Ce matin, je n'allais pas bien. Pas le moral, envie de pleurer sans raison... J'attendais une réponse du collège de ma fille depuis plus de 24h. Mes nerfs étaient à vif. Il y a des jours comme ça, où ça va pas...
C'est vers midi, dans Charlie Hebdo, que les propos d'une fillette de 10 ans m'ont permis de mettre un nom sur ce mal-être. Je suis TDATTT, ou TDA3T si ça fait plus joli ou plus prononçable, même si je doute que quiconque lise un jour ce billet à voit haute...

En buvant mon café, j'ai feuilleté le magazine Causeur, acheté la veille après avoir lu cet article.


Causeur : École jusqu'ici, tout va mal.

Les larmes ont commencé à couler, sans raison. Foutue chimie du cerveau !

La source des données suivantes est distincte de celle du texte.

(* ===== verification/ResourcesObserver.v ===== *)
(** * The resources of a device that a gateway observes

    coap-gateway/service/observation: observedResource.go, resourcesObserver.go and
    deviceObserver.go.
    The objects of the resources are shared by the slice, which is sorted by
    href, and by the loops that work on them; the slice has their numbers.  What
    runs under the lock of the observer is one action. *)

From Stdlib Require Import ZArith Lia String.
From S2P Require Import Prelude Commands ResourceLinks SortedSlice Goroutines CoapConv.

(** ** encoding/base64: RawURLEncoding *)
Definition base64_alphabet : string := "ABCDEFGHIJKLMNOPQRSTUVWXYZabcdefghijklmnopqrstuvwxyz0123456789-_".
Definition base64_char (i : N) : string :=
  match String.get (N.to_nat i) base64_alphabet with Some c => String c "" | None => "" end.
Fixpoint RawURL_EncodeToString (src : list byte) : string :=
  match src with
  | [] => ""
  | [a] => let a := Byte.to_N a in base64_char (a / 4) +:+ base64_char (a mod 4 * 16)
  | [a; b] =>
      let a := Byte.to_N a in let b := Byte.to_N b in
      base64_char (a / 4) +:+ base64_char (a mod 4 * 16 + b / 16) +:+ base64_char (b mod 16 * 4)
  | a :: b :: c :: src =>
      let a := Byte.to_N a in let b := Byte.to_N b in let c := Byte.to_N c in
      base64_char (a / 4) +:+ base64_char (a mod 4 * 16 + b / 16) +:+ base64_char (b mod 16 * 4 + c / 64)
      +:+ base64_char (c mod 64) +:+ RawURL_EncodeToString src
  end.

(** ** Entity tags in queries *)
Definition maxURIQueryLen : nat := 255.
Definition maxETagLen : nat := 8.
Definition prefixQueryIncChanges : string := "incChanges=".

(** The loop: the queries that are complete, and the builder. *)
Definition encodeETag (st : list string * string) (etag : list byte) : list string * string :=
  let '(etagsStr, b) := st in
  if maxETagLen <? length etag then st else
  let b := (if String.length b =? 0 then b +:+ prefixQueryIncChanges else b +:+ ",") +:+ RawURL_EncodeToString etag in
  if maxURIQueryLen - maxETagLen * 2 <=? String.length b then (etagsStr ++ [b], "") else (etagsStr, b).
Definition encodeETagsForIncrementChanges (etags : list (list byte)) : list string :=
  if length etags <? 1 then [] else
  let '(etagsStr, b) := fold_left encodeETag etags ([], "") in
  if 0 <? String.length b then etagsStr ++ [b] else etagsStr.

(** ** observedResource.go *)
Record observedResource := MkObservedResource {
  or_href : string; or_resInterface : string; or_synced : bool; or_isObservable : bool;
  or_resourceTypes : list string; or_observation : option nat }.
Definition newObservedResource (href resInterface : string) (isObservable : bool) (resourceTypes : list string)
    : observedResource := MkObservedResource href resInterface false isObservable resourceTypes None.
Definition set_synced (r : observedResource) : observedResource :=
  MkObservedResource (or_href r) (or_resInterface r) true (or_isObservable r) (or_resourceTypes r) (or_observation r).
Definition set_observation (o : option nat) (r : observedResource) : observedResource :=
  MkObservedResource (or_href r) (or_resInterface r) (or_synced r) (or_isObservable r) (or_resourceTypes r) o.

Inductive CoapOption := OptETag (etag : list byte) | OptURIQuery (query : string).

Section toCoapOptions.
Context `{!CoapLib}.
Definition isBatchObservation (r : observedResource) : bool := String.eqb (or_resInterface r) OC_IF_B.
Definition toCoapOptions (r : observedResource) (etags : list (list byte)) : list CoapOption :=
  let '(opts, etags) := match etags with e :: etags => ([OptETag e], etags) | [] => ([], []) end in
  opts ++ map OptURIQuery (interface_query (or_resInterface r))
  ++ if isBatchObservation r then map OptURIQuery (encodeETagsForIncrementChanges etags) else [].
End toCoapOptions.

(** The slice of observed resources; [key] is the href of a number. *)
Section slice.
Context (key : nat -> string).
Definition search (o : list nat) (href : string) : nat := SearchStrings (key <$> o) href.
Definition found (o : list nat) (href : string) : option nat :=
  match o !! search o href with Some r => if String.eqb (key r) href then Some r else None | None => None end.
Definition contains (o : list nat) (href : string) : bool := bool_decide (is_Some (found o href)).
Definition insert1 (o : list nat) (v : nat) : list nat :=
  if contains o (key v) then o else let i := search o (key v) in take i o ++ v :: drop i o.
(** [copy] shifts the array, and the slice is cut at the end; slicing with a negative
    bound panics: [None]. *)
Definition remove_step (st : list nat * list nat) (h : string) : list nat * list nat :=
  let '(o, removed) := st in
  match found o h with
  | Some r => (remove_in_place (search o h) (length o) o, removed ++ [r])
  | None => st
  end.
Definition removeByHref (o : list nat) (hrefs : list string) : option (list nat * list nat) :=
  let '(o, removed) := fold_left remove_step hrefs (o, []) in
  if length o <? length removed then None else Some (take (length o - length removed) o, removed).
End slice.

(** ** resourcesObserver.go

    Calls: of the device, with the number of an observation that was made and with the
    answer to a cancellation, and of the callback for the twin synchronization. *)
Inductive ObserverCall :=
  | CallObserve (href : string) (opts : list CoapOption) (observation : option nat)
  | CallGet (href : string) (etag : option (list byte))
  | CallCancel (observation : nat) (err : option error)
  | CallUpdateTwinSynchronization (deviceID : string) (state : TwinSynchronization_State).

Record OState := MkOState {
  os_objs : list observedResource; os_resources : list nat; os_calls : list ObserverCall }.
Definition set_objs (l : list observedResource) (s : OState) : OState := MkOState l (os_resources s) (os_calls s).
Definition set_resources (l : list nat) (s : OState) : OState := MkOState (os_objs s) l (os_calls s).
Definition called (c : ObserverCall) (s : OState) : OState := MkOState (os_objs s) (os_resources s) (os_calls s ++ [c]).
(** newResourcesObserver *)
Definition newResourcesObserver : OState := MkOState [] [] [].

Definition href_of (s : OState) (r : nat) : string :=
  match os_objs s !! r with Some o => or_href o | None => "" end.

(** The bit of the schema of devices. *)
Class SchemaLib := { schema_Observable : Z }.
Definition IsObservable `{!SchemaLib} (res : Resource) : bool :=
  match res_Policy res with Some p => negb (Z.land (pol_BitFlags p) schema_Observable =? 0)%Z | None => false end.
Definition emptyDeviceIDError : error := errors_New "empty deviceID".

Section observer.
Context `{!CoapLib, !SchemaLib}.
(** What the device answers, after the calls that were made: Observe an error or whether
    the observation was cancelled at once; Get and the callback for the content an error;
    Cancel an error. *)
Context (Observe : list ObserverCall -> string -> result bool) (Get : list ObserverCall -> string -> option error)
  (Cancel : list ObserverCall -> nat -> option error).
Context (deviceID : string).

Definition addResourceLocked (res : Resource) (obsInterface : string) (s : OState) : OState * result (option nat) :=
  if String.eqb deviceID "" then (s, inl (Wrap "cannot add resource observation: %w" emptyDeviceIDError))
  else if negb (String.eqb deviceID (res_DeviceId res))
  then (s, inl (Wrap "cannot add resource observation: %w" (errors_New "invalid deviceID(%v)")))
  else if contains (href_of s) (os_resources s) (res_Href res) then (s, inr None)
  else
    let r := length (os_objs s) in
    let s := set_objs (os_objs s ++ [newObservedResource (res_Href res) obsInterface (IsObservable res)
                                       (res_ResourceTypes res)]) s in
    (set_resources (insert1 (href_of s) (os_resources s) r) s, inr (Some r)).
(* ===== verification/ResourcesObserverFacts.v ===== *)
(** * What a gateway observes of a device

    The entity tags in queries; the slice of resources as a set; which observations
    are open, and what the twin synchronization of the device says. *)

From Stdlib Require Import ZArith Lia String.
From stdpp Require Import relations.
From S2P Require Import Prelude Commands ResourceLinks SortedSlice Goroutines CoapConv ResourcesObserver.

(** ** Entity tags in queries *)
Lemma base64_char_length i : String.length (base64_char i) <= 1.
Proof. unfold base64_char. destruct (String.get _ _); cbn; lia. Qed.
Lemma RawURL_length src : 3 * String.length (RawURL_EncodeToString src) <= 4 * length src + 2.
Proof.
  enough (Hall : forall n src, length src <= n -> 3 * String.length (RawURL_EncodeToString src) <= 4 * length src + 2)
    by (by eapply Hall).
  clear src. induction n as [|n IH]; intros [|a [|b [|c src]]] Hn; cbn [length] in Hn; try lia;
    cbn [RawURL_EncodeToString]; cbv zeta; rewrite ?length_append;
    repeat match goal with |- context [String.length (base64_char ?i)] =>
      pose proof (base64_char_length i); generalize dependent (String.length (base64_char i)); intros end;
    cbn [length String.length]; try lia.
  specialize (IH src ltac:(lia)). lia.
Qed.
(* ===== verification/SubscriptionsCacheFacts.v ===== *)
(** * The cache of subscriptions: no subscription is lost or leaked

    The invariant of the cache over all interleavings of Subscribe, of the
    close functions and of the calls of Unsubscribe they end with. *)

From Stdlib Require Import ZArith Lia String.
From S2P Require Import Prelude Commands Events EventStore IdentityStore Subjects Subscription.
From S2P Require Import HandlerTable SubscriptionsCache.

Section cache.
Context {H : Type}.
Implicit Types (c : SubscriptionsCache H) (st : cache_state H) (subject : string) (sub : Z).

(** The subject that holds a subscription. *)
Definition holds_sub c subject sub : Prop :=
  exists s, sc_subjects c !! subject = Some s /\ es_subscription s = Some sub.

(** The subscriptions that are live are those of the subjects in the cache and
    those about to be cancelled, each once; a subject in the cache has a
    sender. *)
Record cache_inv st : Prop := {
  inv_live : forall sub, sub ∈ cs_live st <->
    (exists subject, holds_sub (cs_cache st) subject sub) \/ sub ∈ cs_pending st;
  inv_unique : forall subject subject' sub,
    holds_sub (cs_cache st) subject sub -> holds_sub (cs_cache st) subject' sub -> subject = subject';
  inv_pending : NoDup (cs_pending st);
  inv_apart : forall subject sub, holds_sub (cs_cache st) subject sub -> sub ∉ cs_pending st;
  inv_used : cs_live st ⊆ cs_used st;
  inv_senders : forall subject s, sc_subjects (cs_cache st) !! subject = Some s -> es_senders s <> ∅ }.

Lemma no_sub_at_first subject sub : ~ holds_sub NewSubscriptionsCache subject sub.
Proof. intros (s & Hs & _). cbn in Hs. by rewrite lookup_empty in Hs. Qed.

Lemma cache_inv_init : cache_inv cache_init.
Proof.
  split; cbn -[NewSubscriptionsCache].
  - intros sub. split; [set_solver|]. intros [(subject & Hs)|Hp]; [|set_solver].
    by apply no_sub_at_first in Hs.
  - intros subject subject' sub Hs. by apply no_sub_at_first in Hs.
  - constructor.
  - intros subject sub Hs. by apply no_sub_at_first in Hs.
  - done.
  - intros subject s Hs. cbn in Hs. by rewrite lookup_empty in Hs.
Qed.

Lemma holds_sub_insert c subject s n subject' sub :
  holds_sub (MkSubscriptionsCache (<[subject := s]> (sc_subjects c)) n) subject' sub <->
  (subject' = subject /\ es_subscription s = Some sub) \/
  (subject' <> subject /\ holds_sub c subject' sub).
Proof.
  unfold holds_sub. cbn. destruct (decide (subject' = subject)) as [->|Hne].
  - rewrite lookup_insert_eq. naive_solver.
  - rewrite lookup_insert_ne by done. naive_solver.
Qed.

Lemma holds_sub_delete c subject n subject' sub :
  holds_sub (MkSubscriptionsCache (delete subject (sc_subjects c)) n) subject' sub <->
  subject' <> subject /\ holds_sub c subject' sub.
Proof.
  unfold holds_sub. cbn. destruct (decide (subject' = subject)) as [->|Hne].
  - rewrite lookup_delete_eq. naive_solver.
  - rewrite lookup_delete_ne by done. naive_solver.
Qed.

Lemma elem_of_option_list {A} (x : A) o : x ∈ option_list o <-> o = Some x.
Proof. destruct o; cbn; rewrite ?list_elem_of_singleton, ?elem_of_nil; naive_solver. Qed.

(** What the critical section of Subscribe does to the subject. *)
Lemma Subscribe_locked_spec c subject h answer c' id err :
  Subscribe_locked c subject (Some h) answer = Some (c', id, err) ->
  exists n s, let old := default newEventSubject (sc_subjects c !! subject) in
    id = Some n /\ es_senders old !! n = None /\
    c' = MkSubscriptionsCache (<[subject := s]> (sc_subjects c)) n /\
    es_senders s = <[n := h]> (es_senders old) /\
    es_subscription s = match es_subscription old, answer with
                        | None, inr sub => Some sub | x, _ => x end /\
    err = match es_subscription old, answer with None, inl e => Some e | _, _ => None end.
Proof.
  unfold Subscribe_locked. set (old := default _ _).
  destruct (alloc_handler _ _ _ _) as [[n senders]|] eqn:E; [|done].
  apply alloc_handler_spec in E as (Hn & -> & _). unfold subscribeLocked.
  cbn [es_subscription es_senders].
  destruct (es_subscription old) as [x|] eqn:Ex, answer as [e|sub]; intros [= <- <- <-];
    exists n; eexists; split_and!; try done.
Qed.

(** Subscribe always finds an identifier. *)
Theorem Subscribe_locked_total c subject onEvent answer :
  (Z.of_nat (size (es_senders (default newEventSubject (sc_subjects c !! subject)))) < 2 ^ 64)%Z ->
  is_Some (Subscribe_locked c subject onEvent answer).
Proof.
  intros Hsize. unfold Subscribe_locked. destruct onEvent as [h|].
  - destruct (alloc_handler_total (sc_handlerID c) h
      (es_senders (default newEventSubject (sc_subjects c !! subject))) Hsize) as (id & -> & _).
    by destruct (subscribeLocked _ _).
  - by destruct (subscribeLocked _ _).
Qed.

Lemma cache_inv_subscribe st subject h answer c id err :
  cache_inv st ->
  (forall sub, answer = inr sub -> sub ∉ cs_used st) ->
  Subscribe_locked (cs_cache st) subject (Some h) answer = Some (c, id, err) ->
  let new := match es_subscription (default newEventSubject (sc_subjects (cs_cache st) !! subject)),
                   answer with
                 | None, inr sub => {[sub]} | _, _ => ∅ end in
  cache_inv (MkCacheState c (new ∪ cs_live st) (cs_pending st) (new ∪ cs_used st)).
Proof.
  intros [Hlive Huniq Hpend Hapart Hused Hsend] Hfresh Hs.
  apply Subscribe_locked_spec in Hs as (n & s & _ & _ & -> & Hsenders & Hsub & _). intros new.
  set (old := default newEventSubject (sc_subjects (cs_cache st) !! subject)) in *.
  assert (Hold : forall sub, es_subscription old = Some sub <-> holds_sub (cs_cache st) subject sub).
  { intros sub. unfold old, holds_sub. destruct (sc_subjects (cs_cache st) !! subject); cbn; naive_solver. }
  assert (Hnew : forall sub, es_subscription s = Some sub <->
    holds_sub (cs_cache st) subject sub \/ sub ∈ new).
  { intros sub. rewrite Hsub, <- Hold. unfold new.
    destruct (es_subscription old) as [x|], answer as [e|y]; set_solver. }
  assert (Hnotused : forall sub, sub ∈ new -> sub ∉ cs_used st).
  { intros sub. unfold new. destruct (es_subscription old), answer as [e|y]; set_solver. }
  assert (Hheld : forall subject' sub, holds_sub (cs_cache st) subject' sub -> sub ∈ cs_used st).
  { intros subject' sub Hh. apply Hused, Hlive. left. by exists subject'. }
  split; cbn [cs_cache cs_live cs_pending cs_used]; try done.
  - intros sub. rewrite elem_of_union, Hlive. setoid_rewrite holds_sub_insert.
    setoid_rewrite Hnew. split.
    + intros [Hn|[[subject' Hh]|Hp]]; [left; exists subject; naive_solver| |by right].
      left. exists subject'. destruct (decide (subject' = subject)) as [->|]; naive_solver.
    + naive_solver.
  - intros s1 s2 sub. rewrite !holds_sub_insert, !Hnew.
    intros [[-> [H1|H1]]|[Hn1 H1]] [[-> [H2|H2]]|[Hn2 H2]]; try done; try by eapply Huniq.
    + exfalso. apply (Hnotused sub H1). by eapply Hheld.
    + exfalso. apply (Hnotused sub H2). by eapply Hheld.
  - intros s1 sub. rewrite holds_sub_insert, Hnew. intros [[-> [H1|H1]]|[_ H1]]; [by eapply Hapart| |by eapply Hapart].
    intros Hp. apply (Hnotused sub H1). apply Hused, Hlive. by right.
  - set_solver.
  - intros s1 s'. destruct (decide (s1 = subject)) as [->|Hne].
    + cbn. rewrite lookup_insert_eq. intros [= <-]. rewrite Hsenders. apply insert_non_empty.
    + cbn. rewrite lookup_insert_ne by done. apply Hsend.
Qed.

Lemma cache_inv_close st subject id c closed :
  cache_inv st -> close_locked (cs_cache st) subject id = (c, closed) ->
  cache_inv (MkCacheState c (cs_live st) (option_list closed ++ cs_pending st) (cs_used st)).
Proof.
  intros Hinv. pose proof Hinv as [Hlive Huniq Hpend Hapart Hused Hsend]. unfold close_locked.
  destruct (sc_subjects (cs_cache st) !! subject) as [s|] eqn:Es.
  2: { intros [= <- <-]. by destruct st. }
  unfold RemoveHandlerLocked. cbn [es_subscription es_senders].
  assert (Hs : forall x, es_subscription s = Some x <-> holds_sub (cs_cache st) subject x).
  { intros x. unfold holds_sub. rewrite Es. naive_solver. }
  case_bool_decide as Hempty; intros [= <- <-].
  - split; cbn [cs_cache cs_live cs_pending cs_used]; try done.
    + intros x. rewrite Hlive, elem_of_app, elem_of_option_list, Hs.
      setoid_rewrite holds_sub_delete. split; [|naive_solver].
      intros [[subject' Hh]|Hp]; [|by right; right].
      destruct (decide (subject' = subject)) as [->|]; naive_solver.
    + intros s1 s2 x. rewrite !holds_sub_delete. intros [_ H1] [_ H2]. by eapply Huniq.
    + apply NoDup_app. split_and!; [by destruct (es_subscription s); repeat constructor; set_solver| |done].
      intros x. rewrite elem_of_option_list, Hs. apply Hapart.
    + intros s1 x. rewrite holds_sub_delete. intros [Hne Hh].
      rewrite not_elem_of_app, elem_of_option_list, Hs. split; [|by eapply Hapart].
      intros H2. apply Hne. by eapply Huniq.
    + intros s1 s'. cbn. rewrite lookup_delete_Some. intros [_ ?]. by eapply Hsend.
  - cbn [option_list app]. split; cbn [cs_cache cs_live cs_pending cs_used]; try done.
    + intros x. rewrite Hlive. setoid_rewrite holds_sub_insert. cbn [es_subscription]. setoid_rewrite Hs.
      split; [|naive_solver]. intros [[subject' Hh]|Hp]; [|by right]. left. exists subject'.
      destruct (decide (subject' = subject)) as [->|]; naive_solver.
    + intros s1 s2 x. rewrite !holds_sub_insert. cbn [es_subscription]. rewrite !Hs.
      intros [[-> H1]|[Hn1 H1]] [[-> H2]|[Hn2 H2]]; try done; by eapply Huniq.
    + intros s1 x. rewrite holds_sub_insert. cbn [es_subscription]. rewrite Hs.
      intros [[-> H1]|[_ H1]]; by eapply Hapart.
    + intros s1 s'. cbn. destruct (decide (s1 = subject)) as [->|Hne].
      * rewrite lookup_insert_eq. by intros [= <-].
      * rewrite lookup_insert_ne by done. apply Hsend.
Qed.

Lemma cache_inv_unsubscribe st l k sub :
  cache_inv st -> cs_pending st = l ++ sub :: k ->
  cache_inv (MkCacheState (cs_cache st) (cs_live st ∖ {[sub]}) (l ++ k) (cs_used st)).
Proof.
  intros [Hlive Huniq Hpend Hapart Hused Hsend] Hp. rewrite Hp in *.
  assert (Hsub : sub ∉ l ++ k).
  { apply NoDup_app in Hpend as (_ & H1 & H2). apply NoDup_cons in H2 as [H2 _].
    intros [Hx|Hx]%elem_of_app; [|done]. apply (H1 sub Hx). by left. }
  split; cbn [cs_cache cs_live cs_pending cs_used]; try done.
  - intros x. rewrite elem_of_difference, Hlive, elem_of_singleton, !elem_of_app, elem_of_cons.
    split; [naive_solver|]. intros [[subject Hh]|Hx].
    + split; [by left; exists subject|]. intros ->. apply (Hapart _ _ Hh).
      apply elem_of_app. right. by left.
    + split; [naive_solver|]. intros ->. apply Hsub. by apply elem_of_app.
  - apply NoDup_app in Hpend as (H1 & H2 & H3). apply NoDup_cons in H3 as [_ H3].
    apply NoDup_app. split_and!; [done| |done]. intros x Hx Hk. apply (H2 x Hx). by right.
  - intros subject x Hh Hx. apply (Hapart _ _ Hh). apply elem_of_app in Hx as [Hx|Hx];
      apply elem_of_app; [by left|right; by right].
  - set_solver.
Qed.

Lemma cache_inv_step st st' : cache_step st st' -> cache_inv st -> cache_inv st'.
Proof.
  destruct 1; intros IH;
    [by eapply cache_inv_subscribe|by eapply cache_inv_close|by eapply cache_inv_unsubscribe].
Qed.
Lemma cache_inv_reachable st : cache_reachable st -> cache_inv st.
Proof. induction 1 as [|st st' _ IH Hstep]; [apply cache_inv_init|by eapply cache_inv_step]. Qed.

(** In every interleaving the live subscriptions of the connection are those
    of the subjects in the cache and those about to be cancelled. *)
Theorem cache_reachable_inv st : cache_reachable st -> cache_inv st.
Proof. apply cache_inv_reachable. Qed.

(** C33: Nothing leaks: once no subject has a sender and no cancellation is on its
    way, no subscription is live. *)
Theorem no_subscription_leaks st :
  cache_reachable st -> cs_pending st = [] ->
  (forall subject s, sc_subjects (cs_cache st) !! subject = Some s -> es_senders s = ∅) ->
  sc_subjects (cs_cache st) = ∅ /\ cs_live st = ∅.
Proof.
  intros Hr Hp Hs. apply cache_inv_reachable in Hr as [Hlive _ _ _ _ Hsend].
  assert (Hempty : sc_subjects (cs_cache st) = ∅).
  { apply map_empty. intros subject. destruct (_ !! subject) as [s|] eqn:E; [|done].
    by destruct (Hsend _ _ E); eapply Hs. }
  split; [done|]. apply set_eq. intros sub. rewrite Hlive, Hp. unfold holds_sub.
  rewrite Hempty. setoid_rewrite lookup_empty. set_solver.
Qed.
End cache.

Avant de lire Causeur, je voyais le collège comme une boîte, une espèce d'horloge avec plein d'engrenages aux acronymes divers (DHG, CPE, TDAH, EIP, ESS, AP, EPI, PAI, PAP...) dont je n'avais pas besoin de comprendre la signification en tant que parent... Tout ce qui importait, c'était que cette boîte transforme un enfant qui sort de CM2 en sachant calculer 5*7, en un ado capable de parler au moins deux langues étrangères tout en sachant développer (2x-7)*(5x+4).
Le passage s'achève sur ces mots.